What is being asked:
Report how many lines of the data below contain "that". Give nothing besides the number.

[Records from a dataset]
────────────────────────────────────────
Definition store (samples : list device_data_row) (p : select_eval) : database :=
  {| device := devices;
     device_data := samples;
     device_latest := latest_readings;
     device_type := [ {| dt_id := 1; dt_type_name := "MPFM" |};
                      {| dt_id := 2; dt_type_name := "PT" |} ];
     hierarchy := nodes;
     widget_definitions :=
       [ widget w1 [ofr]; widget w0 []; widget w2 [ofr; wfr_as_ofr];
         widget w3 [ofr_as_proto; wfr_as_proto] ];
     widget_types :=
       [ {| wt_id := "line"; wt_name := "line_chart";
            wt_component_name := "CustomLineChart" |} ];
     now := clock;
     plan := p |}.

(** A request of a user of company 10. *)
Definition get (widgetId : string) (limit timeRange hierarchyId : option string)
  : request :=
  {| params_widgetId := widgetId;
     query_limit := limit;
     query_timeRange := timeRange;
     query_hierarchyId := hierarchyId;
     query_deviceId := None;
     user_company_id := 10 |}.

(** The two readings of company 10's devices of type 1 that carry [ofr]
    within the last 24 hours, oldest first. *)
Definition ofr_entry : series_entry :=
  {| data :=
       [ {| dp_timestamp := clock - 3000; dp_serialNumber := "MPFM-002";
            dp_value := 101 |};
         {| dp_timestamp := clock - 1000; dp_serialNumber := "MPFM-001";
            dp_value := 95 |} ];
     entry_unit := "l/min";
     entry_propertyName := "Oil Flow Rate" |}.


(** The same with the reading of instant 1000, whose [ofr] is null. *)
Definition ofr_entry_all : series_entry :=
  {| data :=
       {| dp_timestamp := 1000; dp_serialNumber := "MPFM-001"; dp_value := 0 |}
       :: data ofr_entry;
     entry_unit := "l/min";
     entry_propertyName := "Oil Flow Rate" |}.

(** The readings that carry [wfr], under the second series' labels. *)
Definition wfr_entry : series_entry :=
  {| data :=
       [ {| dp_timestamp := clock - 1000; dp_serialNumber := "MPFM-001";
            dp_value := 12 |} ];
     entry_unit := "m3/h";
     entry_propertyName := "Water Flow Rate" |}.

(** The latest reading of company 10's devices of type 1; its [ofr] is the
    text [abc]. *)
Definition ofr_latest : latest_entry :=
  {| latest :=
       [ {| lp_timestamp := clock - 500; lp_serialNumber := "MPFM-001";
            lp_value := 0; lp_location := Some "Field A";
            lp_deviceType := "MPFM" |} ];
     aggregatedValue := Some (inject_Z 0 / inject_Z 1)%Q;
     count := 1;
     latest_unit := Some "l/min" |}.

Definition chart_point (t v : Z) : Chart.point :=
  {| Chart.timestamp := t; Chart.serialNumber := "MPFM-001"; Chart.value := v |}.

Definition chart_series (u : string) (points : list Chart.point)
  : Chart.SeriesData :=
  {| Chart.data := points; Chart.unit := u; Chart.propertyName := "" |}.

(** Series A = {(t1, 1), (t2, 2)} and B = {(t1, 9)}. *)
Definition series_a_b (t1 t2 : Z) : list (string * Chart.SeriesData) :=
  [ ("A", chart_series "l/min" [chart_point t1 1; chart_point t2 2]);
    ("B", chart_series "bar" [chart_point t1 9]) ].

(** A series that is called [timestamp], with the value 99999 at instant
    5000, next to a series A with the value 8 at instant 6000. *)
Definition series_named_timestamp : list (string * Chart.SeriesData) :=
  [ ("timestamp", chart_series "s" [chart_point 5000 99999]);
    ("A", chart_series "l/min" [chart_point 6000 8]) ].

End Examples.

(** ** The dashboard handlers of [routes/widgets.js] *)

Module Admin.
Import Pg.

Record user_row := {
  u_id : Z;
  u_company_id : Z
}.

Record company_row := {
  c_id : Z;
  c_name : string
}.

Record dashboard_row := {
  dash_id : string;
  dash_name : string;
  dash_description : option string;
  dash_grid_config : string;
  dash_version : Z;
  dash_created_by : Z;
  dash_is_active : bool;
  dash_created_at : Z
}.

(** The grid cell of a widget, the value of the JSON column
    [layout_config] as the handlers and the grid write it. *)
Record layout_config := {
  x : Z;
  y : Z;
  w : Z;
  h : Z;
  minW : Z;
  minH : Z;
  static : bool
}.

(** [lay_updated_at] is [None] as long as no statement of these handlers
    has set it; [lay_instance_config] is a JSON column none of them
    writes. *)
Record dashboard_layout_row := {
  lay_id : string;
  lay_dashboard_id : string;
  lay_widget_definition_id : string;
  lay_layout_config : layout_config;
  lay_instance_config : option string;
  lay_display_order : Z;
  lay_updated_at : option Z
}.

Record device_data_mapping_row := {
  m_id : Z;
  m_device_type_id : Z;
  m_variable_name : string;
  m_variable_tag : string;
  m_unit : option string;
  m_data_type : string;
  m_ui_order : Z
}.

(** A row of [widget_definitions] with the columns the telemetry handlers
    do not read. *)
Record widget_definition_full := {
  wd_row : widget_definition_row;
  wd_name : string;
  wd_description : string;
  wd_created_by : Z
}.

(** The store of the dashboard handlers.  [tables] holds the tables of the
    telemetry handlers; the widget definitions are those of [definitions],
    the field [widget_definitions] of [tables] is not read. *)
Record store := {
  tables : database;
  definitions : list widget_definition_full;
  users : list user_row;
  companies : list company_row;
  dashboards : list dashboard_row;
  dashboard_layouts : list dashboard_layout_row;
  device_data_mapping : list device_data_mapping_row
}.

(** The store as the telemetry handlers see it. *)
Definition database_of (st : store) : database :=
  {| device := device (tables st);
     device_data := device_data (tables st);
     device_latest := device_latest (tables st);
     device_type := device_type (tables st);
     hierarchy := hierarchy (tables st);
     widget_definitions := wd_row <$> definitions st;
     widget_types := widget_types (tables st);
     now := now (tables st);
     plan := plan (tables st) |}.

(** [req.user], as the [protect] middleware sets it. *)
Record user := {
  id : Z;
  company_id : Z;
  role : string
}.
────────────────────────────────────────
Solution to the exercise:
3